In fact, the Bad Bunny fiasco appears to be symptomatic of the NFL’s broader, cynical business wager: It believes all those working-class white dudes who voted for Trump — those useful idiots — will put up with a lot of BS because they are hooked on football like an drug addict on heroin.
Meanwhile, Goodell and his team of marketers are using them as they pump out woke messaging to diversify their fan base into something far different. As one sports executive put it: “Goodell believes he has to expand his demographic and he’s doing it with all this woke stuff. It’s all about money for him.”
Expanding is good since all business is about addition, not subtraction. But going there with left-wing agitprop has proven to be risky at best.
Cheap-chic retailer Target long catered to broad swaths of middle America. That’s until it turned to endless celebrations of LBTGQ+ pride where mothers shopping with their little ones in strollers had to wade through displays of intersectional clothing even for children, not to mention the “tuck-friendly” bathing suits. Business tanked.
Every company listed above backed away from wokeness after a consumer backlash. That the NFL ignores all of the above tells you something about its cynical business model and the loyalty to a fault of its current fan base.
Anti-Trump messaging
Consider: This year’s Super Bowl featured a rapper mumbling garbage in Spanish during a performance replete with crude dance numbers and anti-Trump messaging. And yet this multibillion-dollar operation has continued to crank out ever higher ratings and profits.
The big question is, how do the NFL and Goodell get away with it? Well, you won’t be surprised that people in the sports business world say the commissioner sees some holes in the logic of “go woke go broke.”

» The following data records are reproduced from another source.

(** [@dataclass Action] *)
Record Action := mkAction {
  action_type : string;
  target_element : option UIElement;
  value : option string;
  parameters : option (gmap string pyval);
}.

(** [Action(t)], [Action(t, element)], [Action(t, element, value)] *)
Definition Action1 (t : string) : Action := mkAction t None None None.
Definition Action2 (t : string) (e : UIElement) : Action :=
  mkAction t (Some e) None None.
Definition Action3 (t : string) (e : UIElement) (v : string) : Action :=
  mkAction t (Some e) (Some v) None.

(** PyTorch, as far as the agents use it.  A [module] is a network with its
    parameters; the networks are built with [nn.Dropout] layers and are never
    switched to evaluation mode, so a forward pass also depends on the
    dropout masks it draws ([noise]).  [forward] maps one input row to one
    output row and raises on a shape mismatch.  [minimize] is one
    [zero_grad(); loss.backward(); optimizer.step()] round on the mean
    squared error between the outputs gathered at [indices] and [targets]. *)
Class Torch := {
  module : Type;
  optimizer : Type;
  noise : Type;
  forward : module → noise → list Q → result (list Q);
  minimize : module → optimizer → noise → list (list Q) → list nat →
             list Q → result (module * optimizer);
  sample_categorical : noise → list Q → Z;
}.

(** What one call of [get_action] draws: [np.random.random()], the index
    [random.choice] picks, and the dropout masks of the forward pass. *)
Record entropy `{Torch} := mkEntropy {
  uniform : Q;
  pick : nat;
  dropout : noise;
}.

(** [random.choice(xs)] *)
Definition random_choice {A} (pick : nat) (xs : list A) : result A :=
  match xs !! (pick `mod` length xs) with
  | Some x => Ok x
  | None => Raise IndexError
  end.

(** [xs[i]] for a non-negative [i] *)
Definition getitem {A} (xs : list A) (i : nat) : result A :=
  match xs !! i with
  | Some x => Ok x
  | None => Raise IndexError
  end.

(** [np.argmax(xs)]: the first index holding the maximum. *)
Fixpoint argmax_from (best_idx : nat) (best : Q) (i : nat) (xs : list Q)
  : nat :=
  match xs with
  | [] => best_idx
  | x :: xs' =>
      if Qlt_bool best x
      then argmax_from i x (S i) xs'
      else argmax_from best_idx best (S i) xs'
  end.

Definition argmax (xs : list Q) : result nat :=
  match xs with
  | [] => Raise ValueError
  | x :: xs' => Ok (argmax_from 0 x 1 xs')
  end.

(** [[f(x) for x in xs]] where [f] may raise *)
Fixpoint traverse {A B} (f : A → result B) (xs : list A) : result (list B) :=
  match xs with
  | [] => Ok []
  | x :: xs' => y ← f x; ys ← traverse f xs'; mret (y :: ys)
  end.

Section agents.
Context `{Torch}.

(** An entry of the replay memory:
    [(state, action, reward, next_state, done)]. *)
Record experience := mkExperience {
  exp_state : list Q;
  exp_action : Action;
  exp_reward : Q;
  exp_next_state : list Q;
  exp_done : bool;
}.

(** [class ExplorationAgent] *)
Record ExplorationAgent := mkExplorationAgent {
  state_size : nat;
  action_size : nat;
  learning_rate : Q;
  epsilon : Q;
  epsilon_min : Q;
  epsilon_decay : Q;
  memory : list experience;
  memory_maxlen : nat;
  batch_size : nat;
  q_network : module;
  target_network : module;
  agent_optimizer : optimizer;
  action_types : list string;
  visited_pages : gset string;
  discovered_elements : gset string;
  interaction_history : list string;
}.
(** X12: [numeric_unpack] reads back what [numeric_pack] wrote, for a header of
    four shorts and any number of digits that are shorts. *)
Theorem numeric_roundtrip (header digits : list Z) :
  List.length header = 4%nat ->
  forallb (Struct.in_range Struct.fmt_h) header = true ->
  forallb (Struct.in_range Struct.fmt_h) digits = true ->
  exists packed : bytes,
    numeric_pack (header, digits) = Ok packed
    /\ len packed = 8 + 2 * len digits
    /\ numeric_unpack packed = Ok (header, digits).
Proof.
  intros Hlen Hh Hd.
  set (H := List.concat (map (Struct.be_bytes 2) header)).
  set (D := List.concat (map (Struct.be_bytes 2) digits)).
  assert (HlenH : List.length H = 8%nat).
  { pose proof (FieldFacts.len_packed_ints 2 header) as E. fold H in E.
    unfold len in E. lia. }
  assert (HlenD : len D = 2 * len digits)
    by apply (FieldFacts.len_packed_ints 2 digits).
  exists (H ++ D). split; [| split].
  - unfold numeric_pack, hhhh_pack. cbn [fst snd].
    unfold len. rewrite Hlen. cbn [Z.of_nat Z.eqb negb Pos.of_succ_nat].
    change (Z.of_nat 4 =? 4) with true. cbn [negb].
    rewrite (FieldFacts.pack_ints_ok Struct.fmt_h header Hh).
    cbn [bind].
    now rewrite (FieldFacts.pack_ints_ok Struct.fmt_h digits Hd).
  - rewrite len_app, HlenD. unfold len. lia.
  - unfold numeric_unpack.
    rewrite slice_to_nonneg by lia. change (Z.to_nat 8) with 8%nat.
    rewrite (firstn_app_exact 8 H D HlenH).
    unfold hhhh_unpack.
    replace (len H <? 8) with false
      by (unfold len; rewrite HlenH; reflexivity).
    assert (EH : Struct.decode_ints Struct.fmt_h 4 H = header).
    { rewrite <- Hlen, <- (app_nil_r H). now apply decode_packed_h. }
    rewrite EH. cbn [bind].
    unfold Struct.unpack_padded_ints.
    assert (Hn : (len (H ++ D) - 8) / 2 = len digits).
    { rewrite len_app, HlenD. unfold len at 1. rewrite HlenH.
      replace (Z.of_nat 8 + 2 * len digits - 8) with (len digits * 2) by lia.
      apply Z.div_mul. lia. }
    rewrite Hn. pose proof (len_nonneg digits) as Hpos.
    destruct (Z.ltb_spec (len digits) 0) as [? | _]; [lia |].
    replace (len (H ++ D)
             =? Z.of_nat 8 + len digits * Z.of_nat (Struct.width Struct.fmt_h))
      with true.
    2:{ symmetry. apply Z.eqb_eq. rewrite len_app, HlenD.
        unfold len at 1. rewrite HlenH. cbn [Struct.width Struct.fmt_h]. lia. }
    cbn [negb bind].
    rewrite (skipn_app_exact 8 H D HlenH).
    unfold len. rewrite Nat2Z.id.
    rewrite <- (app_nil_r D). unfold D.
    now rewrite (decode_packed_h digits [] Hd).
Qed.
(** X20. [register] stores the callback under the key and leaves the other
    hotkeys alone.  On a running manager it takes effect at once: when the
    library takes the hotkey, the manager holds a handle for it and the
    library has the normalized name with the new callback; when it does
    not, the hotkey stays registered without a handle.  On a stopped
    manager nothing reaches the library. *)
Theorem register_takes_effect s k cb :
  listening_inv s →
  dict_get k (_hotkeys (register k cb s)) = Some cb
  ∧ (∀ j, j ≠ k →
       dict_get j (_hotkeys (register k cb s)) = dict_get j (_hotkeys s))
  ∧ _running (register k cb s) = _running s
  ∧ (_running s = true → accepted (keyboard_lib s) k →
     ∃ h, dict_get k (_handles (register k cb s)) = Some h
          ∧ (h, (_normalize_hotkey k, cb))
              ∈ lib_hotkeys (keyboard_lib (register k cb s)))
  ∧ (_running s = true → ¬ accepted (keyboard_lib s) k →
     dict_get k (_handles (register k cb s)) = None)
  ∧ (_running s = false →
     _handles (register k cb s) = []
     ∧ keyboard_lib (register k cb s) = keyboard_lib s).
Proof.
  intros Hinv. pose proof (register_inv s k cb Hinv) as Hinv'.
  assert (_hotkeys (register k cb s) = dict_set k cb (_hotkeys s)
          ∧ _running (register k cb s) = _running s
          ∧ add_hotkey_ok (keyboard_lib (register k cb s))
            = add_hotkey_ok (keyboard_lib s)) as (Hh & Hr & Hok).
  { unfold register. cbn [_running]. destruct (_running s); [|done].
    apply (restart_listener_static
             {| _hotkeys := dict_set k cb (_hotkeys s);
                _handles := _handles s; _running := true;
                keyboard_lib := keyboard_lib s |}). }
  rewrite Hh, Hr.
  split; [apply dict_get_set_eq|].
  split; [intros j Hne; by apply dict_get_set_ne|].
  split; [done|]. split; [|split].
  - intros Hrun Hacc. apply active_hotkey; [done|congruence| |].
    + rewrite Hh. apply dict_get_set_eq.
    + by apply (accepted_ext (keyboard_lib s)).
  - intros Hrun Hacc. apply inactive_hotkey; [done|].
    intros Hacc'. apply Hacc. by apply (accepted_ext _ _ _ (eq_sym Hok)).
  - intros Hrun. destruct Hinv as (_ & Hoff & _).
    unfold register. cbn [_running]. rewrite Hrun. cbn. by split; [apply Hoff|].
Qed.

First, Goodell’s team of corporate bureaucrats believe they have the only game in town that offers the red-meat sports experience demanded by the average football fan. He loves the controlled brutality of the game; the feeling of being part of a team and fighting for something.
He’s hooked and stays hooked as the league has increased engagement through cynical ploys such as sports gambling. Yet in partnership with betting apps and sportsbooks, Goodell & Co. has supplied this opium to their masses, transforming what was once the simple pleasure of watching a game into an all consuming, addictive experience.
It’s Vegas on your iPhone and it continues to lure men, especially young men, hooked on a product that bombards them with progressive tropes.
While they’re hooked, the NFL is aggressively searching for its more diverse audience. That includes women, whom Goodell’s bean counters believe skew left of center and might support social-justice preaching. Will it work in the long term? Maybe — but maybe not.
Bad Bunny was originally touted to have a record audience at this year’s game. But the fact is that when he performed his leftist schtick, viewership declined sharply, paving the way for a weakened second half for ratings, according to Nielsen data.
All of which speaks to the fact that this long game isn’t over. Even if you’re the NFL, if you go woke, you might still end up broke.